Plus à l’est du cercle arctique, en Sibérie (Russie), le mercure a atteint les 48°C fin juin. Cet été particulièrement chaud dans la région a provoqué d’importants incendies, qui ont déjà ravagé 1,5 million d’hectares de forêt. Toujours en Russie, la capitale Moscou a battu fin juin un record de chaleur datant de 120 ans (près de 35°C), avant d’être noyée sous des torrents de pluie.

L’Inde a également suffoqué sous des températures caniculaires entre fin juin et début juillet. C’est aujourd’hui au tour du Royaume-Uni. Le service météorologique britannique a déclenché sa première alerte aux chaleurs extrêmes en début de semaine. Mardi, plus de 32°C ont été enregistrés au niveau de l’aéroport londonien d’Heathrow.

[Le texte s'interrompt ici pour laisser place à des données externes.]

(* ===== verification/Broker.v ===== *)
(** * The signing broker (internal/approval/broker.go, wschannel.go and the
      wire shape of the request context in store.go)

    A request registers an action, tells every notification channel, and waits
    on its result channel, its error channel and its context. What the two
    channels receive is read off the callbacks the registry's history makes
    ([Approval.run]); the wait's [select] may take any ready case. *)
From S2P Require Import Prelude Base64 Tokens Approval.

(** ** Definitions *)

Record SignRequest := mkSignRequest {
  rq_CredentialID : string;
  rq_DataToSign : list byte;
  rq_RpID : string;
  rq_UserVerification : string;
  rq_PasskeyLabel : string;
  rq_ConnectionID : string
}.

Record KeyApproval := mkKeyApproval {
  ka_AccountID : string;
  ka_KeyLabel : string;
  ka_KeyFingerprint : string;
  ka_ConnectionID : string;
  ka_Context : Context_;
  ka_RedirectTo : string
}.

(** The values the program marshals: maps with string keys, as the list of
    their assignments. *)
Inductive json :=
  | JStr (s : string)
  | JObj (fields : list (string * json)).

Definition field_if (b : bool) (k v : string) : list (string * json) :=
  if b then [(k, JStr v)] else [].

Definition nonempty (s : string) : bool := negb (bool_decide (s = EmptyString)).

(** The json tags of HostKeyInfo. *)
Definition HostKeyInfo_json (h : HostKeyInfo) : json :=
  JObj [("type", JStr (hki_Type h)); ("fingerprint", JStr (hki_Fingerprint h));
        ("status", JStr (hki_Status h))].

Definition Context_MarshalJSON (c : Context_) : json :=
  let m := [("source", JStr (cx_Source c))]
    ++ field_if (nonempty (cx_EndpointLabel c)) "endpointLabel" (cx_EndpointLabel c)
    ++ field_if (nonempty (cx_EndpointAddress c)) "endpointAddress" (cx_EndpointAddress c)
    ++ field_if (nonempty (cx_SessionID c)) "sessionId" (cx_SessionID c)
    ++ match cx_HostKey c with Some h => [("hostKey", HostKeyInfo_json h)] | None => [] end in
  if bool_decide (cx_Source c = "endpoint-auth") then
    let tr := [("kind", JStr (cx_TriggerKind c))]
      ++ field_if (nonempty (cx_SourceIP c)) "sourceIp" (cx_SourceIP c)
      ++ (if bool_decide (cx_TriggerKind c = "mcp")
          then field_if (nonempty (cx_MCPReason c)) "reason" (cx_MCPReason c)
               ++ field_if (nonempty (cx_MCPClientName c)) "mcpClientName" (cx_MCPClientName c)
               ++ field_if (nonempty (cx_MCPClientVer c)) "mcpClientVersion" (cx_MCPClientVer c)
          else []) in
    JObj (m ++ [("trigger", JObj tr)])
  else
    JObj (m
      ++ field_if (nonempty (cx_SourceIP c)) "sourceIp" (cx_SourceIP c)
      ++ field_if (nonempty (cx_ClientHostname c)) "clientHostname" (cx_ClientHostname c)
      ++ field_if (nonempty (cx_ClientOS c)) "clientOs" (cx_ClientOS c)
      ++ field_if (nonempty (cx_ClientVersion c)) "clientVersion" (cx_ClientVersion c)).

La responsabilité du réchauffement climatique

Si ces pluies et ces chaleurs extrêmes ont des causes naturelles et ne sont pas exclusivement liées au dérèglement climatique, les experts s’accordent à dire que ce dernier a malgré tout sa part de responsabilité. «Le changement climatique augmente la fréquence des événements météorologiques extrêmes, et il a été démontré que de nombreux événements isolés ont été aggravés par le réchauffement climatique», a expliqué l’Organisation météorologique mondiale (OMM), une agence de l’ONU, dans un communiqué publié le 16 juillet dernier.

Cette conséquence dramatique du changement climatique, la communauté scientifique l’annonce déjà depuis longtemps. «Ce qu’il se passe actuellement, c’est ce qu’on l’envisage depuis une trentaine d’années, en particulier depuis le troisième rapport du GIEC (Groupe d’experts intergouvernemental sur l’évolution du climat, NDLR), publié en 2001», affirme le climatologue Jean Jouzel, ancien vice-président de l’organisme. Il y a vingt ans, ce texte «annonçait des événements extrêmes plus intenses et plus fréquents dans un contexte de réchauffement climatique», se souvient le membre de l’Académie des sciences.

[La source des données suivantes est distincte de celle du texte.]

(* ===== verification/HostKeys.v ===== *)
(** * Host-key pinning during a connection (internal/sshx: hostkey.go,
      webauthn_signer.go, filekey_signer.go and the decisions of Connect in
      transport.go)

    The pin store is the interface [HostKeys], whose laws are the contract the
    Go interface documents; PinStore.v discharges them. A connection is a state
    machine driven by what the handshake library reports: key exchanges, signing
    rounds with the human's answer, the end of the handshake. Between any two
    of these the rest of the program may change the store. *)
From S2P Require Import Prelude SSHWire Approval.

(** ** Data *)

(** [ssh.PublicKey]: its Type() and Marshal(). *)
Record PublicKey := mkKey { pk_Type : string; pk_Marshal : list byte }.

Record ObservedHostKey := mkObserved {
  oh_Type : string; oh_Key : list byte; oh_Fingerprint : string }.

(** [ph_Key] is empty for fingerprint-only pins. *)
Record PinnedHostKey := mkPinned {
  ph_Type : string; ph_Key : list byte; ph_Fingerprint : string }.

Record PinRequest := mkPinRequest {
  pr_EndpointID : string;
  pr_Host : string;
  pr_Port : Z;
  pr_Observed : ObservedHostKey;
  pr_PinnedBy : string;
  pr_ActionID : string
}.

Inductive HostKeyStatus := HostKeyUnseen | HostKeyNew | HostKeyKnown.

#[export] Instance HostKeyStatus_eq_dec : EqDecision HostKeyStatus.
Proof. solve_decision. Defined.

Record HostKeyState := mkState {
  hs_status : HostKeyStatus;
  hs_observed : ObservedHostKey;
  hs_pinned : bool;
  hs_dialHost : string;
  hs_dialPort : Z
}.

(** Go's zero value. *)
Definition fresh_state : HostKeyState := mkState HostKeyUnseen (mkObserved "" [] "") false "" 0.

Record HostKeyMismatchError := mkMismatch {
  mm_EndpointID : string;
  mm_ObservedKeyType : string;
  mm_ObservedFingerprint : string;
  mm_PinnedFingerprint : string
}.

(** The ways a pin write fails. *)
Inductive PinError :=
  | ErrDatabase
  | ErrEndpointNotFound
  | ErrUnknownDemo
  | ErrHostKeyPinned
  | ErrEndpointAddressChanged
  | ErrNoPinStore.

(** What a pin store promises its clients. [io] says, query by query, whether
    the database answered; [hk_peek] is the pin actually stored. A lookup
    answers the stored pin; a successful write leaves a pin with the observed
    fingerprint, made of the observed key if there was none; no write, whatever
    its answer, replaces a pin or touches another endpoint's. *)
Class HostKeys (S : Type) := {
  hk_lookup : S -> list bool -> string -> option (option PinnedHostKey);
  hk_pin : S -> list bool -> PinRequest -> S * option PinError;
  hk_peek : S -> string -> option PinnedHostKey;
  hk_lookup_spec s io id p : hk_lookup s io id = Some p -> p = hk_peek s id;
  hk_pin_ok s io req s' : hk_pin s io req = (s', None) ->
    exists p, hk_peek s' (pr_EndpointID req) = Some p /\
      ph_Fingerprint p = oh_Fingerprint (pr_Observed req);
  hk_pin_keeps s io req s' r id p : hk_pin s io req = (s', r) ->
    hk_peek s id = Some p -> hk_peek s' id = Some p;
  hk_pin_new s io req s' r id p : hk_pin s io req = (s', r) ->
    hk_peek s id = None -> hk_peek s' id = Some p ->
    id = pr_EndpointID req /\ r = None /\
    p = mkPinned (oh_Type (pr_Observed req)) (oh_Key (pr_Observed req)) (oh_Fingerprint (pr_Observed req))
}.

(** ** The connection's record (hostkey.go) *)

Definition observe (s : HostKeyState) (status : HostKeyStatus) (key : ObservedHostKey) : HostKeyState :=
  mkState status key (hs_pinned s) (hs_dialHost s) (hs_dialPort s).

Definition setDialAddress (s : HostKeyState) (host : string) (port : Z) : HostKeyState :=
  mkState (hs_status s) (hs_observed s) (hs_pinned s) host port.

Definition dialAddress (s : HostKeyState) : string * Z := (hs_dialHost s, hs_dialPort s).

Definition MarkPinned (s : HostKeyState) : HostKeyState :=
  mkState (hs_status s) (hs_observed s) true (hs_dialHost s) (hs_dialPort s).

Definition Snapshot (s : HostKeyState) : HostKeyStatus * ObservedHostKey * bool :=
  (hs_status s, hs_observed s, hs_pinned s).

(** [ParsePublicKey] answers the type of the key it parses. *)
Definition hostKeyAlgorithmsFor (ParsePublicKey : list byte -> option string)
  (pin : option PinnedHostKey) : list string :=
  match pin with
  | None => []
  | Some pin =>
      if zlen (ph_Key pin) =? 0 then []
      else match ParsePublicKey (ph_Key pin) with
           | None => []
           | Some typ =>
               if bool_decide (typ = "ssh-rsa")
               then ["rsa-sha2-512"; "rsa-sha2-256"; "ssh-rsa"]%string
               else [typ]
           end
  end.

Definition observed_key (FingerprintSHA256 : list byte -> string) (key : PublicKey) : ObservedHostKey :=
  mkObserved (pk_Type key) (pk_Marshal key) (FingerprintSHA256 (pk_Marshal key)).

(** Does the stored pin vouch for the key? *)
Definition pin_matches (pin : PinnedHostKey) (observed : ObservedHostKey) : bool :=
  if 0 <? zlen (ph_Key pin) then bool_decide (ph_Key pin = oh_Key observed)
  else bool_decide (ph_Fingerprint pin = oh_Fingerprint observed).

Definition hostKeyCallback (FingerprintSHA256 : list byte -> string) (endpointID : string)
  (pin : option PinnedHostKey) (state : HostKeyState) (key : PublicKey)
  : HostKeyState * option HostKeyMismatchError :=
  let observed := observed_key FingerprintSHA256 key in
  let '(st, prev, _) := Snapshot state in
  if negb (bool_decide (st = HostKeyUnseen)) then
    if negb (bool_decide (oh_Key prev = oh_Key observed)) then
      (state, Some (mkMismatch endpointID (oh_Type observed) (oh_Fingerprint observed) (oh_Fingerprint prev)))
    else (state, None)
  else
    match pin with
    | None => (observe state HostKeyNew observed, None)
    | Some pin =>
        if negb (pin_matches pin observed) then
          (state, Some (mkMismatch endpointID (oh_Type observed) (oh_Fingerprint observed)
                          (ph_Fingerprint pin)))
        else (observe state HostKeyKnown observed, None)
    end.

(** ** Signing under approval (webauthn_signer.go, filekey_signer.go) *)

Definition status_string (st : HostKeyStatus) : string :=
  match st with HostKeyUnseen => "" | HostKeyNew => "new" | HostKeyKnown => "known" end.

Definition set_HostKey (c : Context_) (h : HostKeyInfo) : Context_ :=
  mkContext (cx_Source c) (cx_EndpointLabel c) (cx_EndpointAddress c) (cx_SessionID c) (cx_SourceIP c)
    (cx_ClientHostname c) (cx_ClientOS c) (cx_ClientVersion c) (Some h)
    (cx_TriggerKind c) (cx_MCPReason c) (cx_MCPClientName c) (cx_MCPClientVer c).

Definition withHostKeyContext (actionCtx : Context_) (state : option HostKeyState)
  : Context_ * option ObservedHostKey :=
  match state with
  | None => (actionCtx, None)
  | Some state =>
      let '(st, observed, pinned) := Snapshot state in
      if bool_decide (st = HostKeyUnseen) then (actionCtx, None)
      else
        let isnew := bool_decide (st = HostKeyNew) && negb pinned in
        let status := if isnew then HostKeyNew else HostKeyKnown in
        (set_HostKey actionCtx (mkHKI (oh_Type observed) (oh_Fingerprint observed) (status_string status)),
         if isnew then Some observed else None)
  end.

Section with_store.
Context {S : Type} `{HK : HostKeys S}.

(** [hostKeys] and [state] are the Go pointers; [None] is nil. A provisional
    key without a state is a nil dereference, so the state is not optional
    there. *)
Definition pinAfterApproval (io : list bool) (hostKeys : option S) (state : HostKeyState)
  (endpointID : string) (provisional : option ObservedHostKey) (pinnedBy actionID : string)
  : option S * HostKeyState * option PinError :=
  match provisional with
  | None => (hostKeys, state, None)
  | Some observed =>
      match hostKeys with
      | None => (hostKeys, state, Some ErrNoPinStore)
      | Some store =>
          let '(host, port) := dialAddress state in
          match hk_pin store io (mkPinRequest endpointID host port observed pinnedBy actionID) with
          | (store', Some err) => (Some store', state, Some err)
          | (store', None) => (Some store', MarkPinned state, None)
          end
      end
  end.

Inductive SignError :=
  | SignRejected (err : RejectError)
  | SignPinFailed (err : PinError)
  | SignBadAssertion (err : SignatureError).

(** WebAuthnSigner.Sign from the broker's answer on; [build] is
    BuildSSHSignature. *)
Definition Sign (build : SignResponse -> SignatureError + Signature) (io : list bool)
  (hostKeys : option S) (state : HostKeyState) (endpointID : string)
  (provisional : option ObservedHostKey) (credentialID : string)
  (answer : RejectError + SignResponse) : option S * HostKeyState * (SignError + Signature) :=
  match answer with
  | inl err => (hostKeys, state, inl (SignRejected err))
  | inr resp =>
      match pinAfterApproval io hostKeys state endpointID provisional credentialID (sr_ActionID resp) with
      | (hostKeys', state', Some err) => (hostKeys', state', inl (SignPinFailed err))
      | (hostKeys', state', None) =>
          (hostKeys', state',
           match build resp with inl e => inl (SignBadAssertion e) | inr sig => inr sig end)
      end
  end.

(** approvedFileKeySigner.approve from the broker's answer on. *)
Definition approve (io : list bool) (hostKeys : option S) (state : HostKeyState) (endpointID : string)
  (provisional : option ObservedHostKey) (label : string) (answer : RejectError + string)
  : option S * HostKeyState * option SignError :=
  match answer with
  | inl err => (hostKeys, state, Some (SignRejected err))
  | inr actionID =>
      match pinAfterApproval io hostKeys state endpointID provisional (String.append "file-key:" label) actionID with
      | (hostKeys', state', Some err) => (hostKeys', state', Some (SignPinFailed err))
      | (hostKeys', state', None) => (hostKeys', state', None)
      end
  end.

(** ** Connect (transport.go) *)

Record ConnectParams := mkConnect {
  p_Host : string;
  p_Port : Z;
  p_EndpointID : string;
  p_HostKeys : bool;
  p_HostKeyState : option HostKeyState
}.

Inductive ConnectError :=
  | ErrHostKeysRequired
  | ErrLookupFailed
  | ErrRefused (m : HostKeyMismatchError)
  | ErrConnectFailed (untrusted : bool)
  | ErrProvisional (fingerprint typ : string).

Inductive phase := Handshaking | Established | Dead (err : ConnectError).

Record conn := mkConn {
  c_endpoint : string;
  c_pin : option PinnedHostKey;
  c_state : HostKeyState;
  c_signing : option (option ObservedHostKey);
  c_phase : phase
}.

(** Connect up to the dial. *)
Definition Connect (store : S) (io : list bool) (p : ConnectParams) : ConnectError + conn :=
  if negb (p_HostKeys p) then inl ErrHostKeysRequired
  else
    let state := default fresh_state (p_HostKeyState p) in
    let state := setDialAddress state (p_Host p) (p_Port p) in
    match hk_lookup store io (p_EndpointID p) with
    | None => inl ErrLookupFailed
    | Some pin => inr (mkConn (p_EndpointID p) pin state None Handshaking)
    end.

Inductive signer :=
  | Passkey (credentialID : string) (answer : RejectError + SignResponse)
  | FileKey (label : string) (answer : RejectError + string).

Inductive event :=
  | KeyExchange (key : PublicKey)
  | SignStart (actionCtx : Context_)
  | SignAnswer (io : list bool) (sg : signer)
  | HandshakeDone (ok : bool)
  | World (store : S).

Definition with_state (c : conn) (state : HostKeyState) (sg : option (option ObservedHostKey)) : conn :=
  mkConn (c_endpoint c) (c_pin c) state sg (c_phase c).
Definition with_phase (c : conn) (ph : phase) : conn :=
  mkConn (c_endpoint c) (c_pin c) (c_state c) (c_signing c) ph.

(** Connect's tail: [ok] is whether the handshake library succeeded. *)
Definition finish (c : conn) (ok : bool) : conn :=
  let '(st, observed, pinned) := Snapshot (c_state c) in
  let provisional := bool_decide (st = HostKeyNew) && negb pinned in
  with_phase c
    (if negb ok then Dead (ErrConnectFailed provisional)
     else if provisional then Dead (ErrProvisional (oh_Fingerprint observed) (oh_Type observed))
     else Established).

L'ancien ministre de la Transition écologique entre 2017 et 2018 lance un cri du coeur alarmiste pour accélérer la prise de conscience mondiale face aux problèmes écologiques.

Si l’on pose le problème dans l’autre sens, l’expert du climat juge en revanche qu’il est «plus difficile de prendre un événement spécifique et de l’attribuer ou non au réchauffement climatique lié aux activités humaines». L’attribution scientifique est malgré tout «plus facile pour les vagues de chaleur pour les précipitations intenses», affirme-t-il. Cette remarque s’est vérifiée avec le «dôme de chaleur» qui a touché dernièrement le Canada et les Etats-Unis. Quelques jours après, une analyse du World Weather Attribution, une initiative regroupant des scientifiques de divers instituts de recherche dans le monde, a estimé que ce pic de chaleur aurait été «presque impossible» sans le réchauffement climatique causé par les humains. Il aurait en effet rendu cet événement au minimum 150 fois plus susceptible de se produire.

Et Jean Jouzel, prix Nobel de la paix en 2007, attribué au GIEC, d’alerter sur le risque que ces événements extrêmes «s’amplifient encore et deviennent de plus en plus récurrents et dévastateurs si on ne lutte pas sérieusement contre le réchauffement climatique». Selon lui, les efforts des pays sont encore insuffisants, comme en témoignent les prévisions dévoilées mardi par l’Agence internationale de l’énergie (AIE), selon laquelle les émissions mondiales de CO2 devraient atteindre un niveau jamais vu d’ici à 2023.